** RECORD EXTRACTS follows **

(** The loop of [main] when no submission reaches the service. *)
Lemma analyze_buildings_without_credentials building_ids savings_target_param
    min_r_squared_param api_key base_url :
  missing api_key \/ missing base_url ->
  forall t, exists lines,
    analyze_buildings str_of server building_ids savings_target_param
      min_r_squared_param api_key base_url t
    = (Ok tt, (t ++ lines ++ [session_ended_line])%list) /\
    filter is_request lines = [] /\
    filter is_sleep lines = [] /\
    forall building_id,
      In building_id building_ids ->
      In (trigger_failed_line building_id missing_credentials) lines.
Proof.
  intros Hmiss.
  induction building_ids as [|building_id rest IH]; intros t; cbn [analyze_buildings].
  - exists []. split; [reflexivity|]. split; [reflexivity|]. split; [reflexivity|].
    intros b [].
  - unfold bind at 1.
    rewrite (analyze_building_rejected building_id savings_target_param
               min_r_squared_param api_key base_url t
               (t ++ submission_lines building_id savings_target_param
                       min_r_squared_param)%list missing_credentials).
    + destruct (IH ((t ++ submission_lines building_id savings_target_param
                            min_r_squared_param)
                    ++ [trigger_failed_line building_id missing_credentials])%list)
        as (lines & E & Hreq & Hsl & Hin).
      rewrite E.
      exists (submission_lines building_id savings_target_param min_r_squared_param
              ++ trigger_failed_line building_id missing_credentials :: lines)%list.
      split; [now rewrite <- !app_assoc|].
      rewrite !filter_app. cbn [filter is_request is_sleep submission_lines
                                  trigger_failed_line app].
      rewrite Hreq, Hsl. split; [reflexivity|]. split; [reflexivity|].
      intros b [<-|Hb]; cbn [In]; [tauto | do 4 right; now apply Hin].
    + unfold run_building_analysis. now apply make_request_without_credentials.
    + right. eexists. split; reflexivity.
Qed.

(** X16. Without an API key or a base URL the loop of [main] goes through
    every building without sending a request or sleeping, prints for each of
    them the line that shows the missing-credentials failure, and ends
    normally with its closing line. *)
Theorem no_credentials_no_traffic building_ids savings_target_param
    min_r_squared_param api_key base_url t :
  missing api_key \/ missing base_url ->
  let run := analyze_buildings str_of server building_ids savings_target_param
               min_r_squared_param api_key base_url t in
  fst run = Ok tt /\
  filter is_request (snd run) = filter is_request t /\
  filter is_sleep (snd run) = filter is_sleep t /\
  (forall building_id,
     In building_id building_ids ->
     In (EvPrint (mkLine "  Failed to trigger analysis for building {}. Response: {}"
                    [PInt building_id;
                     PDict [("error", PStr "API_KEY and BASE_URL must be provided.")]]))
        (snd run)) /\
  exists before, snd run = (before ++ [session_ended_line])%list.
Proof.
  intros Hmiss run. subst run.
  destruct (analyze_buildings_without_credentials building_ids savings_target_param
              min_r_squared_param api_key base_url Hmiss t)
    as (lines & E & Hreq & Hsl & Hin).
  rewrite E. cbn [fst snd]. split; [reflexivity|].
  rewrite !filter_app, Hreq, Hsl. cbn. rewrite !app_nil_r.
  split; [reflexivity|]. split; [reflexivity|]. split.
  - intros b Hb. apply in_or_app. right. apply in_or_app. left. now apply Hin.
  - exists (t ++ lines)%list. now rewrite <- app_assoc.
Qed.

(** The loop of [main] when the transport fails on every request. *)
Lemma analyze_buildings_unreachable building_ids savings_target_param
    min_r_squared_param key base :
  key <> "" -> base <> "" ->
  (forall n r, exists msg, server n r = ConnectionFailed msg) ->
  forall t, exists t',
    analyze_buildings str_of server building_ids savings_target_param
      min_r_squared_param (Some key) (Some base) t = (Ok tt, t') /\
    requests_sent t' = (requests_sent t + length building_ids)%nat /\
    sleeps_taken t' = sleeps_taken t.
Proof.
  intros Hk Hb Hdown.
  induction building_ids as [|building_id rest IH]; intros t; cbn [analyze_buildings].
  - eexists. split; [reflexivity|].
    rewrite requests_sent_app, sleeps_taken_app. cbn. lia.
  - unfold bind at 1.
    set (u := (t ++ submission_lines building_id savings_target_param
                      min_r_squared_param)%list).
    destruct (make_request_dispatched server "POST"
                ("/buildings/" ++ str_of (PInt building_id) ++ "/analytics/")
                (PDict [("savings_target", PStr savings_target_param);
                        ("min_model_r_squared", min_r_squared_param);
                        ("benchmark_data_type", PStr "DEFAULT")])
                PNone key base u Hk Hb) as (r & _ & _ & _ & E).
    { cbn. auto. }
    destruct (Hdown (requests_sent u) r) as (msg & Hmsg).
    rewrite Hmsg in E. cbn [outcome except_clauses is_HTTPError is_RequestException
                              exn_class_of exn_str] in E.
    rewrite (analyze_building_rejected building_id savings_target_param
               min_r_squared_param (Some key) (Some base) t _ _ E).
    + destruct (IH ((u ++ [EvRequest r]) ++
                    [trigger_failed_line building_id
                       (PDict [("error", PStr "RequestException");
                               ("message", PStr msg)])])%list)
        as (t' & E' & Hreq & Hsl).
      exists t'. split; [exact E'|].
      rewrite Hreq, Hsl. subst u.
      rewrite !requests_sent_app, !sleeps_taken_app. cbn. lia.
    + right. eexists. split; reflexivity.
Qed.

(** X17. When the transport fails on every request, the loop of [main] sends
    exactly one request for each building, the submission, never sleeps, and
    ends normally. *)
Theorem unreachable_service_costs_one_request_each building_ids savings_target_param
    min_r_squared_param key base t :
  key <> "" -> base <> "" ->
  (forall n r, exists msg, server n r = ConnectionFailed msg) ->
  let run := analyze_buildings str_of server building_ids savings_target_param
               min_r_squared_param (Some key) (Some base) t in
  fst run = Ok tt /\
  requests_sent (snd run) = (requests_sent t + length building_ids)%nat /\
  sleeps_taken (snd run) = sleeps_taken t.
Proof.
  intros Hk Hb Hdown run. subst run.
  destruct (analyze_buildings_unreachable building_ids savings_target_param
              min_r_squared_param key base Hk Hb Hdown t) as (t' & E & Hreq & Hsl).
  now rewrite E.
Qed.

End Buildings.

(** X18. The summary of a value without a [generation_result]: for a falsy
    value (what a timed-out poll leaves when the last query gave no body) the
    header and the line that the data is unavailable; for an object, as the
    failure records are, these two lines and, when it has an ["error"] key,
    its ["message"], or "Unknown error" when it has none.  Nothing is
    raised. *)
Theorem display_without_status (building_id d : pyval) (t : Trace) :
  (Py.truthy d = false ->
   display_analysis_summary building_id d t
   = (Ok tt, (t ++ [summary_header building_id; summary_unavailable])%list)) /\
  (forall fields,
     d = PDict fields -> fields <> [] ->
     Py.lookup "generation_result" fields = None ->
     display_analysis_summary building_id d t
     = (Ok tt,
        (t ++ summary_header building_id :: summary_unavailable
           :: match Py.lookup "error" fields with
              | Some _ => [summary_error (field_or "message" (PStr "Unknown error") d)]
              | None => []
              end)%list)).
Proof.
  split.
  - intros Hfalsy. unfold display_analysis_summary.
    rewrite run_print, Hfalsy. cbn [negb]. rewrite run_ret. cbv iota.
    rewrite run_print, run_ret. cbv iota. unfold ret.
    now rewrite <- !app_assoc.
  - intros fields -> Hne Hgr.
    assert (Htr : Py.truthy (PDict fields) = true)
      by (destruct fields; [contradiction | reflexivity]).
    unfold display_analysis_summary.
    rewrite run_print, Htr. cbn [negb Py.contains]. rewrite Hgr.
    unfold bind at 1. rewrite run_lift. unfold ret at 1. cbn [negb]. cbv iota.
    rewrite run_print, run_lift.
    unfold field_or, get_or. cbn [Py.get].
    destruct (Py.lookup "error" fields).
    + rewrite run_lift. unfold print, emit. now rewrite <- !app_assoc.
    + unfold ret. now rewrite <- !app_assoc.
Qed.

(** ** The endpoint wrappers *)

Section Wrappers.

Variable str_of : pyval -> string.
Variable server : nat -> Request -> NetReply.
Variables key base : string.
Hypothesis key_present : key <> "".
Hypothesis base_present : base <> "".

Lemma with_credentials {A} (x y : A) :
  (if absent (Some key) || absent (Some base) then x else y) = y.
Proof. now rewrite (absent_present _ key_present), (absent_present _ base_present). Qed.


(** X20. What each wrapper sends, given credentials: one request, with its
    verb, its endpoint under the base URL, and its payload as JSON body for POST
    and PATCH and none for GET and DELETE.  The bills of a building are listed
    and added at one URL, and a single bill is read, edited and deleted at one
    URL. *)
Theorem wrappers_send (t : Trace) :
  let sent c := snd (c t) in
  let request method endpoint body :=
    (t ++ [EvRequest (mkRequest method (request_url base endpoint)
                        (request_headers key) body PNone)])%list in
  (forall name,
     sent (create_portfolio server name (Some key) (Some base))
     = request POST "/portfolios/" (Some (PDict [("name", name)]))) /\
  (forall payload,
     sent (create_building server payload (Some key) (Some base))
     = request POST "/buildings/" (Some payload)) /\
  (forall b,
     sent (list_utility_bills str_of server b (Some key) (Some base))
     = request GET ("/buildings/" ++ str_of b ++ "/utility_bills/") None) /\
  (forall b payload,
     sent (add_new_bills_to_building str_of server b payload (Some key) (Some base))
     = request POST ("/buildings/" ++ str_of b ++ "/utility_bills/") (Some payload)) /\
  (forall b bill,
     sent (get_utility_bill_details str_of server b bill (Some key) (Some base))
     = request GET ("/buildings/" ++ str_of b ++ "/utility_bills/" ++ str_of bill ++ "/")
         None) /\
  (forall b bill payload,
     sent (edit_utility_bill str_of server b bill payload (Some key) (Some base))
     = request PATCH ("/buildings/" ++ str_of b ++ "/utility_bills/" ++ str_of bill ++ "/")
         (Some payload)) /\
  (forall b bill,
     sent (delete_utility_bill str_of server b bill (Some key) (Some base))
     = request DELETE ("/buildings/" ++ str_of b ++ "/utility_bills/" ++ str_of bill ++ "/")
         None) /\
  (forall b target r2,
     sent (run_building_analysis str_of server b target r2 (Some key) (Some base))
     = request POST ("/buildings/" ++ str_of b ++ "/analytics/")
         (Some (PDict [("savings_target", target);
                       ("min_model_r_squared", r2);
                       ("benchmark_data_type", PStr "DEFAULT")]))).
Proof.
  cbv zeta.
  repeat split; intros;
    unfold create_portfolio, create_building, list_utility_bills,
      add_new_bills_to_building, get_utility_bill_details, edit_utility_bill,
      delete_utility_bill, run_building_analysis, _make_request;
    rewrite with_credentials; reflexivity.
Qed.

End Wrappers.

(** ** Examples of the further properties *)

Ltac present := discriminate.

Lemma make_request_never_raises_witness :
  exists v,
    fst (_make_request (always (Responded html_response)) "GET" "/portfolios/" PNone PNone
           (Some example_key) (Some example_base) []) = Ok v.
Proof.
  refine (make_request_never_raises (always (Responded html_response))
            "GET" "/portfolios/" PNone PNone (Some example_key) (Some example_base) [] _ _).
  - intros n r e H. discriminate H.
  - intros n r response H. injection H as <-.
    intros e He. injection He as <-. reflexivity.
Defined.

** End of RECORD EXTRACTS **

Go through the listing and copy each line with the string "injection".

  - intros n r response H. injection H as <-.
    intros e He. injection He as <-. reflexivity.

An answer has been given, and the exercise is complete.